Copy the lines exactly. Begin at the first line of the data and stop after the line with "rewrite guard_spec. split.".

+ + + + +

Lemma guarded_parse s n :
  is_empty s || negb (forallb is_ascii_digit (as_bytes s))
    || ((1 <? str_len s) && starts_with "0" s) = false /\ parse_u64 s = Some n /\ n <= i64_max
  <-> s = u64_to_string n /\ 0 <= n <= i64_max.
Proof.
  rewrite guard_spec. split.
  - intros ((Hs & Hd & Hz) & Hp & Hn). apply canonical_parse in Hp as [? ?]; [|done..].
    unfold is_u64 in *. naive_solver.
  - intros [-> Hn]. assert (is_u64 n) as Hu by (unfold is_u64, u64_max, i64_max in *; lia).
    destruct (u64_to_string_guard n Hu) as (Hs & Hd & Hz).
    split_and!; try done; [|lia]. by apply canonical_parse.
Qed.

Lemma parse_count_ok s field n :
  parse_count s field = Ok n <-> s = u64_to_string n /\ 0 <= n <= i64_max.
Proof.
  rewrite <- guarded_parse. unfold parse_count. rewrite reject_ok, rbind_ok.
  setoid_rewrite ok_or_ok. setoid_rewrite reject_ok. setoid_rewrite Z.ltb_ge.
  split; [intros (Hg & v & Hp & Hv & [= ->]); done|naive_solver].
Qed.

Lemma decimal_ok s field n :
  decimal s field = Ok n <-> s = u64_to_string n /\ 0 <= n <= i64_max.
Proof.
  rewrite <- guarded_parse. unfold decimal. rewrite reject_ok, rbind_ok.
  setoid_rewrite ok_or_ok. setoid_rewrite reject_ok. setoid_rewrite Z.ltb_ge.
  split; [intros (Hg & v & Hp & Hv & [= ->]); done|naive_solver].
Qed.

Lemma counter_ok s :
  counter s = Ok tt <-> exists n, s = u64_to_string n /\ 0 <= n <= i64_max.
Proof.
  setoid_rewrite <- guarded_parse. unfold counter. rewrite reject_ok, !orb_false_iff.
  split.
  - intros [[[[? ?] ?] Hp] _]. destruct (parse_u64 s) as [n|]; [|done]. apply Z.ltb_ge in Hp.
    exists n. rewrite !orb_false_iff. done.
  - intros (n & Hg & -> & Hn). rewrite !orb_false_iff in Hg. rewrite Z.ltb_ge. naive_solver.
Qed.
(* ===== verification/Directory.v ===== *)
(** * Directory

    [src/snapshot/directory.rs] with the pagination loops that use it
    ([Mst2Client::directory] and [SnapshotReader::directory_page]),
    [src/snapshot/lookup.rs] and [src/snapshot/fixed_directory_index.rs].
    The serving deployment is the parameter [fetch]: its answer to the i-th
    page request, unconstrained. *)

From Stdlib Require Import Sorted.
From S2P Require Import Prelude Types Text Profile.
Import Counters Digests Scope.
Local Open Scope string_scope.
Local Open Scope list_scope.
Local Open Scope Z_scope.

(** ** Pages *)
Module Dir.

Record DirEntry : Type := mkEntry {
  name : string;
  fs_kind : string;
  size : option string;
  content_digest : option string;
  e_directory_root : option string;
}.

Record DirectoryResponse : Type := mkPage {
  snapshot_id : string;
  path : string;
  metadata_root : string;
  directory_root : string;
  node_class : string;
  lifecycle : string;
  range_start_exclusive : option string;
  entries : list DirEntry;
  entry_count : string;
  next_cursor : option string;
  proof_pages : list (string * string);
}.

Definition integrity : SnapshotError :=
  SnapshotError_new IntegrityError
    "directory response is inconsistent with its fixed request or pagination".

Definition name_valid (n : string) : bool :=
  negb (is_empty n) && (str_len n <=? 255) && negb (one_of n ["."; ".."])
    && negb (existsb (fun b => (b =? 47) || (b =? 0)) (as_bytes n)).

Definition opt_is_some {A} (o : option A) : bool := match o with Some _ => true | None => false end.
Definition is_some_and {A} (o : option A) (p : A -> bool) : bool :=
  match o with Some a => p a | None => false end.

Definition node_classes : list string :=
  ["native_tree"; "native_checkout_root"; "import_root"; "import_tree"; "aggregate"].
Definition lifecycles : list string := ["mutable"; "immutable_release"].

(** The fields of one entry or node, by filesystem kind. *)
Definition check_kind (e : DirEntry) (limit_error : SnapshotError) : Res unit :=
  if String.eqb (fs_kind e) "directory" then
    reject? opt_is_some (size e) || opt_is_some (content_digest e)
            || negb (is_some_and (e_directory_root e) directory_digest_valid) with integrity in
    Ok tt
  else if one_of (fs_kind e) ["regular"; "executable"; "symlink"] then
    reject? opt_is_some (e_directory_root e)
            || negb (is_some_and (content_digest e) digest_valid) with integrity in
    let? text := ok_or (size e) integrity in
    let? n := parse_count text "file size" in
    let cap := if String.eqb (fs_kind e) "symlink" then 4095 else MAX_FILE_SIZE in
    reject? cap <? n with limit_error in
    reject? String.eqb (fs_kind e) "symlink" && (n =? 0) with integrity in
    Ok tt
  else Err integrity.

Definition size_limit : SnapshotError :=
  SnapshotError_new LimitExceeded "directory file size exceeds the filesystem profile".

(** One iteration of the entry loop; the state is [previous]. *)
Definition check_entry (previous : option string) (e : DirEntry) : Res (option string) :=
  reject? negb (name_valid (name e))
          || is_some_and previous (fun p => negb (str_ltb p (name e))) with integrity in
  let? _ := check_kind e size_limit in
  Ok (Some (name e)).
(** ** The codec's interface *)

Abbreviation bytes := (list Z).

Record EndFrame : Type := mkEnd {
  request_item_count : Z;
  unique_unit_count : Z;
  logical_bytes : Z;
  request_body_sha256 : bytes;
}.

Inductive Frame : Type :=
  | FMeta (pages : list (bytes * bytes))
  | FObject (objects : list (bytes * bytes))
  | FChunk (map_id file_content_id : bytes) (chunk_index : Z) (chunk_bytes : bytes)
  | FEnd (e : EndFrame)
  | FError (code request_id : string).

(** [mst2_codec::treeframe]: its constants and its stream parser. The header
    holds the fields the transport reads, up to byte 20. *)
Class Treeframe : Type := {
  HEADER_LEN : Z; ERROR_MAX_BYTES : Z; META_MAX_RAW : Z; OBJECT_MAX_RAW : Z;
  CHUNK_MAX_LEN : Z; OBJECT_MAX_LEN : Z;
  KIND_META : Z; KIND_OBJECT : Z; KIND_CHUNK : Z; KIND_END : Z; KIND_ERROR : Z;
  PAGE_MAX_BYTES : Z; MAX_DEPTH : Z;
  parse_stream : bytes -> result string (list Frame);
  HEADER_LEN_fields : 20 <= HEADER_LEN;
}.

Definition limit_err (m : string) : SnapshotError := SnapshotError_new LimitExceeded m.
Definition frame_err (context e : string) : SnapshotError :=
  SnapshotError_new DigestMismatch (context ++ ": " ++ e).

(** ** Request batches *)
Module Batches.
Section Batches.
Context {T : Type} (overhead limit max_items : Z) (item_bytes : T -> Z).
(** [collect::<Result<HashSet<_>, _>>()] of the parsed digests. *)
Definition request_id `{HexCrate} (s : gset bytes) (item : string * string) : Res (gset bytes) :=
  let? d := parse_digest (snd item) in Ok ({[d]} ∪ s).
Definition requested_ids `{HexCrate} (items : list (string * string)) : Res (gset bytes) :=
  for_each request_id ∅ items.

(** One object of an OBJECT frame; the state is the map and its byte total. *)
Definition collect_object (p : profile) (requested : gset bytes)
    (st : gmap bytes bytes * Z) (o : bytes * bytes) : Res (gmap bytes bytes * Z) :=
  let '(out, total) := st in
  let '(cid, data) := o in
  reject? negb (bool_decide (cid ∈ requested)) || Directory.Dir.opt_is_some (out !! cid)
    with digest_err "objects response contains an unrequested or duplicate content_id" in
  let total := total + zlen data in
  reject? object_byte_limit p <? total with raw_limit_err in
  Ok (<[cid := data]> out, total).

Definition collect_frame (p : profile) (requested : gset bytes)
    (st : gmap bytes bytes * Z) (f : Frame) : Res (gmap bytes bytes * Z) :=
  match f with
  | FObject objects => for_each (collect_object p requested) st objects
  | FEnd _ => Ok st
  | _ => Err unreachable_frame
  end.

(** The bytes of a batch not already in [out], then [HashMap::extend]. *)
Definition extend_objects (st : gmap bytes bytes * Z) (objects : gmap bytes bytes)
    : Res (gmap bytes bytes * Z) :=
  let '(out, total) := st in
  let fresh := filter (fun kv => out !! kv.1 = None) objects in
  let total := total + sum_of zlen fresh in
  reject? MAX_OBJECT_BATCH_BYTES <? total with raw_limit_err in
  Ok (objects ∪ out, total).

Section Facts.
Context `{HexCrate} (p : profile).

Lemma requested_ids_spec items s0 s :
  for_each request_id s0 items = Ok s ->
  forall d, d ∈ s <-> d ∈ s0 \/ exists item, item ∈ items /\ parse_digest item.2 = Ok d.
Proof using Type.
  revert s0. induction items as [|item items IH]; intros s0 Hf d; simpl in Hf.
  { inv_ok. subst. split; [by left|]. intros [?|(i & Hi & _)]; [done|by apply not_elem_of_nil in Hi]. }
  inv_ok. rewrite (IH _ Hf d). clear IH Hf.
  match goal with Hr : request_id _ _ = Ok _ |- _ => unfold request_id in Hr; inv_ok; subst end.
  rewrite elem_of_union, elem_of_singleton. split.
  - intros [[->|?]|(i & ? & ?)]; [right; exists item|by left|right; exists i]; (split; [|done]); [by left|by right].
  - intros [?|(i & [->|?]%elem_of_cons & ?)]; [tauto|left; left; congruence|right; eauto].
Qed.

Lemma requested_ids_parse items s0 s item :
  for_each request_id s0 items = Ok s ->
  item ∈ items -> exists d, parse_digest item.2 = Ok d.
Proof using Type.
  revert s0. induction items as [|i items IH]; intros s0 Hf Hi; simpl in Hf; [by apply not_elem_of_nil in Hi|].
  inv_ok. apply elem_of_cons in Hi as [->|Hi]; [|eauto].
  match goal with Hr : request_id _ _ = Ok _ |- _ => unfold request_id in Hr; inv_ok; eauto end.
Qed.

Definition within (requested : gset bytes) (st : gmap bytes bytes * Z) : Prop :=
  dom st.1 ⊆ requested /\ st.2 = sum_of zlen st.1 /\ (st.1 <> ∅ -> st.2 <= object_byte_limit p).

Lemma collect_objects_within requested objects st st' :
  within requested st -> for_each (collect_object p requested) st objects = Ok st' -> within requested st'.
Proof using Type.
  intros Hst Hf. eapply (for_each_inv _ (within requested)); [|exact Hst|exact Hf].
  intros [o t] [cid data] s' (Hd & Ht & Hl) _ Hc. simpl in *. inv_ok. subst s'. bools. split_all.
  apply bool_decide_eq_true in H0. destruct (o !! cid) eqn:Ho; [done|].
  unfold within. simpl. rewrite dom_insert_L. split_and!.
  - intros k [->%elem_of_singleton|?]%elem_of_union; auto.
  - rewrite sum_of_insert by done. lia.
  - done.
Qed.

Lemma collect_frames_within requested frames st st' :
  within requested st -> for_each (collect_frame p requested) st frames = Ok st' -> within requested st'.
Proof using Type.
  intros Hst Hf. eapply (for_each_inv _ (within requested)); [|exact Hst|exact Hf].
  intros s f s' Hs _ Hc. destruct f; simpl in Hc; [done|by eapply collect_objects_within|done|by inv_ok; subst|done].
Qed.

End Facts.

Section Objects.
Context `{HexCrate} `{Treeframe} `{Sha256}.
Context (p : profile) (send : bytes -> Res Answer).
Context (overhead : Z) (item_len : string * string -> Z) (body : list (string * string) -> bytes).

(** [Mst2Client::objects_batch]. *)
Definition objects_batch (items : list (string * string)) : Res (gmap bytes bytes) :=
  reject? bool_decide (items = []) || (MAX_OBJECT_BATCH <? zlen items) with batch_size_err in
  let? requested := requested_ids items in
  let n := Z.of_nat (size requested) in
  let? budget := ResponseBudget_new n (Z.min (n * OBJECT_MAX_LEN) (object_byte_limit p)) (40 + 4) in
  let? raw := post_treeframe p send (body items) (wire_bytes budget) in
  let? frames := response_frames p raw "objects stream" "OBJECT" KIND_OBJECT budget in
  let? ' (units, bytes) := check_end frames (body items) (zlen items mod 2 ^ 32) in
  let? st := for_each (collect_frame p requested) (∅, 0) frames in
  reject? negb (Z.of_nat (size (fst st)) =? n) || negb (Z.of_nat (size (fst st)) mod 2 ^ 32 =? units)
          || negb (snd st =? bytes)
    with digest_err "objects response unit set or END counts do not match the request" in
  Ok (fst st).
(** [read_with_cache] after the retention guard. *)
Definition read_with_cache (env : Env) (o : open_result) (digest : string) (size offset len : Z) (c : Cache)
    : Res (option (list Z)) * Cache :=
  match (let? found := open_ o in
         if found then let? r := output size offset len in Ok (Some r) else Ok None) with
  | Err e => (Err e, c)
  | Ok None => (Ok None, c)
  | Ok (Some (out, end_)) =>
      let '(r, c) := read_input_with_cache env digest size offset end_ out None c in
      (let? out := r in Ok (Some (filled out)), c)
  end.

(** [read_strict]. *)
Definition read_strict (env : Env) (o : open_result) (digest : string) (size offset len : Z)
    : Res (option (list Z)) :=
  let? found := open_ o in
  if found then
    let? ' (out, end_) := output size offset len in
    let? out := strict env digest size offset end_ out None in
    Ok (Some (filled out))
  else Ok None.

(** *** Soundness *)

(** What reading the file delivers occurs. *)
Definition reads_occur (env : Env) : Prop :=
  Forall occurs (deliveries (cold_events env)) /\ seek_occurs (seek_events env).

Lemma cas_digest_inj body body' :
  occurs body -> occurs body' -> digest_string (sha256 body) = digest_string (sha256 body') -> body = body'.
Proof using All.
  intros Hb Hb' E. apply occurs_inj; [done|done|].
  assert (Hp : forall b, parse_digest (digest_string (sha256 b)) = Ok (sha256 b)).
  { intros b. apply parse_digest_ok. split_and!; [done|apply sha256_length|apply sha256_bytes]. }
  pose proof (Hp body) as H1. rewrite E, Hp in H1. congruence.
Qed.

Lemma fixed_digest_sha body : fixed_digest (digest_string (sha256 body)) = Some (sha256 body).
Proof using Type.
  unfold fixed_digest, digest_string. rewrite (proj2 (strip_prefix_some _ _ _) eq_refl).
  rewrite as_bytes_hex32 by apply sha256_bytes.
  rewrite (proj2 (forallb_Forall _ _) (hex_bytes_lower _ (sha256_bytes body))).
  rewrite hex_decode_lower by apply sha256_bytes. simpl. unfold zlen. by rewrite sha256_length.
Qed.

(** The requested range lies inside the file unless it is empty. *)
Definition range_ok (size offset end_ : Z) : Prop :=
  0 <= offset <= end_ /\ 0 <= size /\ (offset < end_ -> end_ <= size).

Lemma scan_sound env body digest size offset end_ out scratch build out' ds :
  range_ok size offset end_ -> filled out = [] -> reads_occur env -> occurs body ->
  digest = digest_string (sha256 body) ->
  scan_with_scratch env digest size offset end_ out scratch build = Ok (out', ds) ->
  filled out' = slice body offset end_ /\
  match ds with
  | Some l => zlen body = size /\ facts_of body l
  | None => build = false
  end.
Proof using Type.
  intros (Ho & Hs & _) Hf [Hcold _] Hoc -> Hsc. unfold scan_with_scratch, scan in Hsc. inv_ok. simplify_eq.
  match goal with Hx : scan_body _ _ _ _ _ _ _ _ = Ok _ |- _ => apply scan_body_ok in Hx as (b & Hz & Hd & Hread & Hfill & Hds) end;
    [|done..].
  rewrite list.Forall_forall in Hcold. assert (b = body) as -> by (symmetry; apply cas_digest_inj; auto). split; [done|]. destruct ds; [|done]. by destruct Hds.
Qed.

Lemma strict_sound env body digest size offset end_ out scratch out' :
  range_ok size offset end_ -> filled out = [] -> reads_occur env -> occurs body -> digest = digest_string (sha256 body) ->
  strict env digest size offset end_ out scratch = Ok out' ->
  filled out' = slice body offset end_.
Proof using Type.
  intros Hr Hf Hoc Hb Hd Hs. unfold strict in Hs. inv_ok. destruct x as [o ds]. simpl in Hs. subst o.
  by eapply scan_sound.
Qed.

Lemma read_chunks_sound env ix body offset end_ out scratch out' :
  range_ok (zlen body) offset end_ -> filled out = [] -> reads_occur env -> file_occurs body -> verified body ix ->
  read_chunks_with_scratch env ix offset end_ out scratch = Ok out' ->
  filled out' = slice body offset end_.
Proof using Type.
  intros (Ho & _ & He) Hf [_ Hseek] Hb Hv Hr. unfold read_chunks_with_scratch in Hr.
  destruct scratch; [|apply reject_ok in Hr as [_ Hr]]; eapply read_chunks_ok in Hr; eauto; tauto.
Qed.

Lemma get_holds dom dg size c id ix c' :
  cache_ok c -> get dom dg size c = (Some (id, ix), c') -> cache_ok (release id c').
Proof using Type.
  intros Hc Hg. destruct (get_ok _ _ _ _ _ _ Hc Hg) as (Hc' & _ & _ & l & Hl & _ & Hh).
  by eapply release_ok.
Qed.
(* ===== verification/Json.v ===== *)
(** * Json

    JSON values as [serde_json::Value] holds them, its accessors, and the
    derived struct decoding used by the wire modules: a struct is read from an
    object (unknown members refused when [deny_unknown_fields] is set) or,
    positionally, from an array. *)

From S2P Require Import Prelude Types.
Local Open Scope string_scope.
Local Open Scope list_scope.
Local Open Scope Z_scope.

#[local] Set Warnings "-register-all".

Inductive json : Type :=
  | JNull
  | JBool (b : bool)
  | JNum (n : Z)
  | JFloat (text : string)
  | JStr (s : string)
  | JArr (l : list json)
  | JObj (m : list (string * json)).

Fixpoint assoc (k : string) (m : list (string * json)) : option json :=
  match m with
  | [] => None
  | (k', v) :: m => if String.eqb k k' then Some v else assoc k m
  end.

(** [Value::get] with a string key. *)
Definition jget (v : json) (k : string) : option json :=
  match v with JObj m => assoc k m | _ => None end.

Definition has (v : json) (k : string) : bool :=
  match jget v k with Some _ => true | None => false end.

(** [v[k].as_str()], [v[k].as_u64()], [v[k].as_array()]. *)
Definition as_str (o : option json) : option string := match o with Some (JStr s) => Some s | _ => None end.
Definition as_u64 (o : option json) : option Z :=
  match o with Some (JNum n) => if in_range 0 n u64_max then Some n else None | _ => None end.
Definition as_array (o : option json) : option (list json) := match o with Some (JArr l) => Some l | _ => None end.
Definition as_bool (o : option json) : option bool := match o with Some (JBool b) => Some b | _ => None end.
Definition as_u16 (o : option json) : option Z :=
  match o with Some (JNum n) => if in_range 0 n 65535 then Some n else None | _ => None end.

Definition str_is (o : option json) (s : string) : bool := bool_decide (as_str o = Some s).

(** The members of a struct in declaration order; [None] is a missing one. *)
Definition row (deny : bool) (fields : list string) (v : json) : option (list (option json)) :=
  match v with
  | JObj m => if deny && existsb (fun kv => negb (one_of (fst kv) fields)) m then None
              else Some ((fun f => assoc f m) <$> fields)
  | JArr l => if (length l <=? length fields)%nat
              then Some ((Some <$> l) ++ replicate (length fields - length l) None) else None
  | _ => None
  end.

(** [#[serde(default)]] on a string: only a missing member defaults. *)
Definition default_str (o : option json) : option string :=
  match o with None => Some "" | _ => as_str o end.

+ + + + +

Result
Lemma guarded_parse s n :
  is_empty s || negb (forallb is_ascii_digit (as_bytes s))
    || ((1 <? str_len s) && starts_with "0" s) = false /\ parse_u64 s = Some n /\ n <= i64_max
  <-> s = u64_to_string n /\ 0 <= n <= i64_max.
Proof.
  rewrite guard_spec. split.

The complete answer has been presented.